Phenformin and Ethyloestrenol in Recurrent Venous Thrombosis

Abstract
Altogether 75 patients, 60 of whom had recurrent idiopathic deep venous thrombosis, 10 recurrent superficial thrombophlebitis and 5 retinal venous thrombosis, were given a combination of 100 mg phenformin and 8 mg ethyloestrenol a day for periods varying between 3 and 48 months (mean 16.2). Initially, all the patients had an abnormally low plasminogen activator content in the walls of superficial veins and/or a decreased capacity to release plasminogen activator from the vein walls on venous occlusion of the arms.

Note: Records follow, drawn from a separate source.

(** * ODAG link creator: a shallow embedding of [odag-link-creator.js]

    The development follows the class [ODAGLinkCreator]: JSON values as the
    code manipulates them, the instance constructor and its anti-forgery
    key, the REST operations over [axios], the engine session driven over a
    [ws] socket, and the orchestrating method [createCompleteODAGLink].

    Remote systems are an explicit [World]: a deterministic function of the
    history of exchanges so far.  Every method returns its result together
    with the exchanges it performed, so that statements of the form "no
    call is issued" are statements about that list. *)

From Stdlib Require Import ZArith QArith Qround Qpower Qabs Lqa Ascii String List Lia.
From stdpp Require Import base list strings gmap pretty.

Set Warnings "-register-all".
Local Open Scope string_scope.
Local Open Scope Z_scope.

(** ** JSON values and the JavaScript operators the code applies to them *)

(** Values that flow through the program: request bodies parsed by
    [express.json()], response bodies decoded by [axios], frames decoded by
    [JSON.parse], and [undefined] for an absent property.  Numbers are the
    integer-valued ones (status codes, correlation ids, handles, bounds). *)
Inductive JsVal : Type :=
| JUndefined
| JNull
| JBool (b : bool)
| JNum (n : Z)
| JStr (s : string)
| JArr (items : list JsVal)
| JObj (fields : list (string * JsVal)).

(** An [Error] object: the two properties the code reads in its [catch]
    blocks.  [response] is what [axios] attaches when the server answered
    with a status it rejects: the status and the decoded body. *)
Record JsError : Type := mkJsError {
  message : string;
  response : option (Z * JsVal)
}.

(** [new Error(msg)] *)
Definition Error (msg : string) : JsError := mkJsError msg None.

(** Completion of an awaited computation: a value, a thrown error, or a
    promise that never settles. *)
Inductive Result (A : Type) : Type :=
| Ok (a : A)
| Throw (e : JsError)
| Hang.
Arguments Ok {A} a.
Arguments Throw {A} e.
Arguments Hang {A}.

(** ToBoolean *)
Definition truthy (v : JsVal) : bool :=
  match v with
  | JUndefined | JNull => false
  | JBool b => b
  | JNum n => negb (n =? 0)
  | JStr s => negb (String.eqb s "")
  | JArr _ | JObj _ => true
  end.

Definition nullish (v : JsVal) : bool :=
  match v with
  | JUndefined | JNull => true
  | _ => false
  end.

(** [a || b] and [a && b] on values *)
Definition js_or (a b : JsVal) : JsVal := if truthy a then a else b.
Definition js_and (a b : JsVal) : JsVal := if truthy a then b else a.

(** Property lookup in an object: the first binding of the key, [undefined]
    when there is none. *)
Fixpoint assoc (k : string) (fs : list (string * JsVal)) : JsVal :=
  match fs with
  | [] => JUndefined
  | (k', v) :: rest => if String.eqb k k' then v else assoc k rest
  end.

(** [v.k] on a value that is known not to be [null] or [undefined].  The
    property names of the program are not defined on strings, numbers,
    booleans or arrays, where the access yields [undefined]. *)
Definition field (v : JsVal) (k : string) : JsVal :=
  match v with
  | JObj fs => assoc k fs
  | _ => JUndefined
  end.

(** The message of the [TypeError] raised by V8 for [v.k] on a nullish [v]. *)
Definition type_error (v : JsVal) (k : string) : JsError :=
  Error ("Cannot read properties of "
         ++ (match v with JNull => "null" | _ => "undefined" end)
         ++ " (reading '" ++ k ++ "')").
(** * ConvoScope: classification and aggregation engine

    A shallow embedding of the decision logic of
      - src/claude_conversation_analyzer.py  (redaction, topic / sentiment /
        failure classifiers, row construction, summary statistics),
      - src/quality_analyzer.py              (task completion, collaboration),
      - src/temporal_analyzer.py             (streaks, pattern changes,
        engagement score),
    together with the Python primitives these functions rest on: [str]
    methods, the backtracking matcher of the [re] module and MD5.

    Conventions.
      - A Python [str] is a list of Unicode code points ([pystr]).  Source
        literals are written as Rocq strings (UTF-8 bytes) and decoded by [u].
      - The rule tables are the pattern strings of the source, read by a
        parser for the part of the [re] syntax that they use.
      - Character classification ([\w], [\d], word boundaries) and case
        mapping are exact on ASCII.  Code points above 127 are treated as
        caseless and as non-word characters; this is what Python does for the
        non-ASCII code points of the rule tables (all of them symbols), so
        the model is exact on texts whose letters and digits are ASCII.
      - Python floats produced by [/] and [mean] are modelled by exact
        rationals ([Q]); a non-finite float is written [None].
      - Python exceptions are modelled by the [result] type.
      - The timestamp column of the temporal frame is modelled after its
        conversion by [pd.to_datetime]: seconds since the epoch, or NaT. *)

From Stdlib Require Import String Ascii.
From Stdlib Require Import List Bool Arith NArith ZArith QArith Qabs Lia Lqa.
From Stdlib Require Import Sorting.Sorted Sorting.Permutation.
Import ListNotations.

Set Implicit Arguments.
Local Open Scope string_scope.
Local Open Scope list_scope.
Local Open Scope nat_scope.

(* ===================================================================== *)
(** ** Python primitives *)
(* ===================================================================== *)

Module Py.

(** A Python [str]: a sequence of code points. *)
Definition pystr := list N.

(** Exceptions raised by the modelled code. *)
Inductive exn := ZeroDivisionError | IndexError | KeyError.

Inductive result (A : Type) :=
| Ok (a : A)
| Raise (e : exn).

Arguments Ok {A} a.
Arguments Raise {A} e.

Definition bind {A B} (r : result A) (f : A -> result B) : result B :=
  match r with
  | Ok a => f a
  | Raise e => Raise e
  end.

(** [int / int]: true division, raising on a zero divisor. *)
Definition truediv (a b : Z) : result Q :=
  if (b =? 0)%Z then Raise ZeroDivisionError else Ok (inject_Z a / inject_Z b)%Q.

(** UTF-8 decoding of a source literal. *)
Fixpoint utf8_decode (bs : list N) : pystr :=
  match bs with
  | [] => []
  | b0 :: r0 =>
    if (b0 <? 128)%N then b0 :: utf8_decode r0
    else match r0 with
    | b1 :: r1 =>
      if (b0 <? 224)%N then ((b0 - 192) * 64 + (b1 - 128))%N :: utf8_decode r1
      else match r1 with
      | b2 :: r2 =>
        if (b0 <? 240)%N
        then ((b0 - 224) * 4096 + (b1 - 128) * 64 + (b2 - 128))%N :: utf8_decode r2
        else match r2 with
        | b3 :: r3 =>
          ((b0 - 240) * 262144 + (b1 - 128) * 4096 + (b2 - 128) * 64 + (b3 - 128))%N
            :: utf8_decode r3
        | [] => [b0; b1; b2]
        end
      | [] => [b0; b1]
      end
    | [] => [b0]
    end
  end.

Definition bytes_of_string (s : string) : list N :=
  map N_of_ascii (list_ascii_of_string s).

(** The Python string denoted by a source literal. *)
Definition u (s : string) : pystr := utf8_decode (bytes_of_string s).

(** [str.encode()] (UTF-8). *)
Definition utf8_encode1 (c : N) : list N :=
  if (c <? 128)%N then [c]
  else if (c <? 2048)%N then [192 + c / 64; 128 + c mod 64]%N
  else if (c <? 65536)%N then [224 + c / 4096; 128 + (c / 64) mod 64; 128 + c mod 64]%N
  else [240 + c / 262144; 128 + (c / 4096) mod 64; 128 + (c / 64) mod 64; 128 + c mod 64]%N.

Definition encode (s : pystr) : list N := flat_map utf8_encode1 s.

Definition is_upper (c : N) : bool := (65 <=? c)%N && (c <=? 90)%N.
Definition is_lower (c : N) : bool := (97 <=? c)%N && (c <=? 122)%N.
Definition is_digit (c : N) : bool := (48 <=? c)%N && (c <=? 57)%N.
Definition is_word (c : N) : bool :=
  is_upper c || is_lower c || is_digit c || (c =? 95)%N.
Definition is_space (c : N) : bool :=
  ((9 <=? c)%N && (c <=? 13)%N) || ((28 <=? c)%N && (c <=? 32)%N)
  || existsb (N.eqb c) [133; 160; 5760; 8232; 8233; 8239; 8287; 12288]%N
  || ((8192 <=? c)%N && (c <=? 8202)%N).

Definition lower1 (c : N) : N := if is_upper c then (c + 32)%N else c.
Definition upper1 (c : N) : N := if is_lower c then (c - 32)%N else c.

(** [str.lower()], [str.upper()]. *)
Definition lower (s : pystr) : pystr := map lower1 s.
Definition upper (s : pystr) : pystr := map upper1 s.

Fixpoint str_eqb (a b : pystr) : bool :=
  match a, b with
  | [], [] => true
  | x :: a', y :: b' => (x =? y)%N && str_eqb a' b'
  | _, _ => false
  end.

(** [a < b] on strings: lexicographic on code points. *)
Fixpoint str_ltb (a b : pystr) : bool :=
  match a, b with
  | _, [] => false
  | [], _ :: _ => true
  | x :: a', y :: b' => (x <? y)%N || ((x =? y)%N && str_ltb a' b')
  end.

Fixpoint starts_with (p s : pystr) : bool :=
  match p, s with
  | [], _ => true
  | x :: p', y :: s' => (x =? y)%N && starts_with p' s'
  | _ :: _, [] => false
  end.

(** [needle in s]. *)
Fixpoint contains (needle s : pystr) : bool :=
  starts_with needle s ||
  match s with
  | [] => false
  | _ :: s' => contains needle s'
  end.

(** [s.replace(old, new)]: every non-overlapping occurrence, left to right.
    [skip] counts the characters of an occurrence still to be dropped. *)
Fixpoint replace_from (old new s : pystr) (skip : nat) : pystr :=
  match s with
  | [] => []
  | x :: s' =>
    match skip with
    | S k => replace_from old new s' k
    | O =>
      if starts_with old s
      then new ++ replace_from old new s' (length old - 1)
      else x :: replace_from old new s' 0
    end
  end.

Definition replace (s old new : pystr) : pystr :=
  match old with
  | [] => new ++ flat_map (fun c => c :: new) s
  | _ :: _ => replace_from old new s 0
  end.

(** [sep.join(parts)]. *)
Fixpoint join (sep : pystr) (parts : list pystr) : pystr :=
  match parts with
  | [] => []
  | [p] => p
  | p :: rest => p ++ sep ++ join sep rest
  end.
(** [>Document Fiscal Period Focus</a></td>\s*<td class=QtextQ>\s*(Q[1-4])],
    the pattern's two double quotes written Q here. *)
Definition re_fiscal_period : regex :=
  cat [ilit ">Document Fiscal Period Focus</a></td>"; star space;
       ilit "<td class="; Chr (Py.chr_eqb Py.dquote); ilit "text";
       Chr (Py.chr_eqb Py.dquote); lit ">"; star space;
       Group "1" (Cat (Chr (ieq "Q")) (Chr (range "1" "4")))].

(** [>Document Fiscal Year Focus</a></td>\s*<td class=QtextQ>\s*(\d{4})] *)
Definition re_fiscal_year : regex :=
  cat [ilit ">Document Fiscal Year Focus</a></td>"; star space;
       ilit "<td class="; Chr (Py.chr_eqb Py.dquote); ilit "text";
       Chr (Py.chr_eqb Py.dquote); lit ">"; star space;
       Group "1" (times 4 digit)].

(** [CONFORMED SUBMISSION TYPE:\s*(\d+-[A-Za-z]+(?:/[A-Za-z])?)] *)
Definition re_submission_type : regex :=
  cat [ilit "CONFORMED SUBMISSION TYPE:"; star space;
       Group "1" (cat [plus digit; lit "-"; plus alpha;
                       opt (Cat (lit "/") (Chr alpha))])].

(** [COMPANY CONFORMED NAME:\s*(.+)] *)
Definition re_company_name : regex :=
  cat [ilit "COMPANY CONFORMED NAME:"; star space; Group "1" (plus dot)].

(** [FILED AS OF DATE:\s*(\d{8})] *)
Definition re_date_filed : regex :=
  cat [ilit "FILED AS OF DATE:"; star space; Group "1" (times 8 digit)].

(** The dictionary [fiscal_info]; a value [None] is Python's [None]. *)
Definition FiscalInfo : Type := Py.dict (option string).

Definition empty_fiscal_info : FiscalInfo :=
  [("period_end_date", None); ("fiscal_year_end", None);
   ("fiscal_year", None); ("fiscal_period", None);
   ("form_type", None); ("company_name", None)].

(** [d.get(k)]: a missing key reads as [None]. *)
Definition fi_get (d : FiscalInfo) (k : string) : option string :=
  match Py.dict_get d k with
  | Some v => v
  | None => None
  end.

Definition opt_in (o : option string) (l : list string) : bool :=
  match o with
  | Some s => Py.in_list s l
  | None => false
  end.

(** The assignments that follow the six searches. *)
Definition fiscal_info_of_text (content : string) : FiscalInfo :=
  let txt_period_of_report := search re_period_of_report content in
  let txt_fiscal_period := search re_fiscal_period content in
  let txt_fiscal_year := search re_fiscal_year content in
  let txt_submission_type := search re_submission_type content in
  let txt_company_name := search re_company_name content in
  let txt_date_filed := search re_date_filed content in
  let fi0 := empty_fiscal_info in
  let fi1 :=
    match txt_submission_type with
    | Some m => Py.dict_set fi0 "form_type" (Some (Py.upper (group_text m "1")))
    | None => fi0
    end in
  let fi2 :=
    match txt_fiscal_year with
    | Some m => Py.dict_set fi1 "fiscal_year" (Some (group_text m "1"))
    | None => fi1
    end in
  let fi3 :=
    match txt_period_of_report with
    | Some m =>
        let raw_date := group_text m "1" in
        let y := Py.slice_to raw_date 4 in
        let mo := Py.slice raw_date 4 6 in
        let d := Py.slice_from raw_date 6 in
        let a := Py.dict_set fi2 "period_end_date" (Some (y +:+ "-" +:+ mo +:+ "-" +:+ d)) in
        let b := Py.dict_set a "period_end_year" (Some y) in
        let c := if negb (Py.truthy (fi_get b "fiscal_year"))
                 then Py.dict_set b "fiscal_year" (Some y) else b in
        Py.dict_set c "fiscal_year_end" (Some (mo +:+ "-" +:+ d))
    | None => fi2
    end in
  let fi4 :=
    match txt_date_filed with
    | Some m =>
        let raw_date := group_text m "1" in
        let y := Py.slice_to raw_date 4 in
        let a := Py.dict_set fi3 "date_filed_year" (Some y) in
        Py.dict_set a "date_filed"
          (Some (y +:+ "-" +:+ Py.slice raw_date 4 6 +:+ "-" +:+ Py.slice_from raw_date 6))
    | None => fi3
    end in
  let fi5 :=
    match txt_company_name with
    | Some m => Py.dict_set fi4 "company_name" (Some (Py.strip (group_text m "1")))
    | None => fi4
    end in
  if opt_in (fi_get fi5 "form_type") ["10-Q"; "10-Q/A"] then
    match txt_fiscal_period with
    | Some m => Py.dict_set fi5 "fiscal_period" (Some (group_text m "1"))
    | None =>
        if Py.truthy (fi_get fi5 "period_end_date")
        then Py.dict_set fi5 "fiscal_period"
               (Some (determine_QTR_from_date (fi_get fi5 "period_end_date")))
        else fi5
    end
  else if opt_in (fi_get fi5 "form_type") ["10-K"; "10-K/A"] then
    Py.dict_set fi5 "fiscal_period" (Some "FY")
  else fi5.

(** [extract_fiscal_info_from_txt].  Nothing in the [try] block can raise
    once the dictionary is being filled, so the handler always returns it
    as initialised. *)
Definition extract_fiscal_info_from_txt (env : Env) (complete_txt_url : string)
    : M World FiscalInfo :=
  try_except
    (response <- safe_request env complete_txt_url ;;
     raise_for_status response ;;;
     ret (fiscal_info_of_text (text response)))
    is_Exception
    (fun _ => ret empty_fiscal_info).

(** *** File names and folders *)

(** [report_date if report_date and report_date != 'None' and
    report_date is not None else filing_date] *)
Definition pick_date (report_date filing_date : option string) : option string :=
  match report_date with
  | Some s => if Py.truthy report_date && negb (String.eqb s "None")
              then report_date else filing_date
  | None => filing_date
  end.

(** [x.replace(old, new)] on a value that may be [None]. *)
Definition replace_opt (old new : string) (o : option string) : res string :=
  match o with
  | Some s => Ok (Py.replace old new s)
  | None => Raise AttributeError
  end.

Definition backslash : string := String (ascii_of_N 92) EmptyString.

(** [create_filename] *)
Definition create_filename (fiscal_info : FiscalInfo)
    (report_date filing_date : option string) (cik company_name : string)
    : res string :=
  let form := fi_get fiscal_info "form_type" in
  let clean_form :=
    match form with
    | Some (String c t) => Py.replace " " "" (Py.replace "/" "_" (String c t))
    | _ => "UNKNOWN"
    end in
  let company_name :=
    Py.strip (Py.replace backslash "_" (Py.replace "/" "_" company_name)) in
  let finish (clean_date : string) := Ok (clean_date +:+ "_" +:+ company_name) in
  if opt_in form ["10-Q"; "10-Q/A"] then
    if Py.truthy (fi_get fiscal_info "fiscal_year")
       && Py.truthy (fi_get fiscal_info "fiscal_period")
    then
      match dict_item fiscal_info "fiscal_year", dict_item fiscal_info "fiscal_period" with
      | Ok fy, Ok fp =>
          finish (Py.replace "/" "_" (Py.fmt fy +:+ "_" +:+ clean_form +:+ "_" +:+ Py.fmt fp))
      | Raise e, _ => Raise e
      | _, Raise e => Raise e
      end
    else
      match replace_opt "-" "" (pick_date report_date filing_date) with
      | Ok clean_date => finish (Py.replace "/" "_" clean_date)
      | Raise e => Raise e
      end
  else if opt_in form ["10-K"; "10-K/A"] then
    if Py.truthy (fi_get fiscal_info "fiscal_year") then
      match replace_opt "-" "" (fi_get fiscal_info "fiscal_year") with
      | Ok clean_date => finish (Py.replace "/" "_" clean_date +:+ "_" +:+ clean_form)
      | Raise e => Raise e
      end
    else
      match replace_opt "-" "" (pick_date report_date filing_date) with
      | Ok filename_date =>
          match estimate_10K_fiscal_year filename_date with
          | Ok _ => Raise AttributeError (* [.replace] on an integer *)
          | Raise e => Raise e
          end
      | Raise e => Raise e
      end
  else
    match replace_opt "-" "" (pick_date report_date filing_date) with
    | Ok clean_date => finish (Py.replace "/" "_" clean_date)
    | Raise e => Raise e
    end.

The combination elicited a significant increase in the spontaneous fibrinolytic activity and in the local fibrinolytic activity during standardized venous occlusion of the arms (assayed on fibrin plates) after treatment for 3 months (ppp<0.01). After treatment for 12 months all the patients except 2 were normal. The patients in this material had had 2–20 episodes of venous thrombosis, the most recent 5 years before the institution of treatment, in spite of dicoumarol treatment. During treatment 9 thrombotic episodes occurred; in 5 of these patients the fibrinolytic activity of the vessel wall was not normal at the time of the recurrence. Except in 1 patient, who developed lactic acidosis, the side-effects were not severe.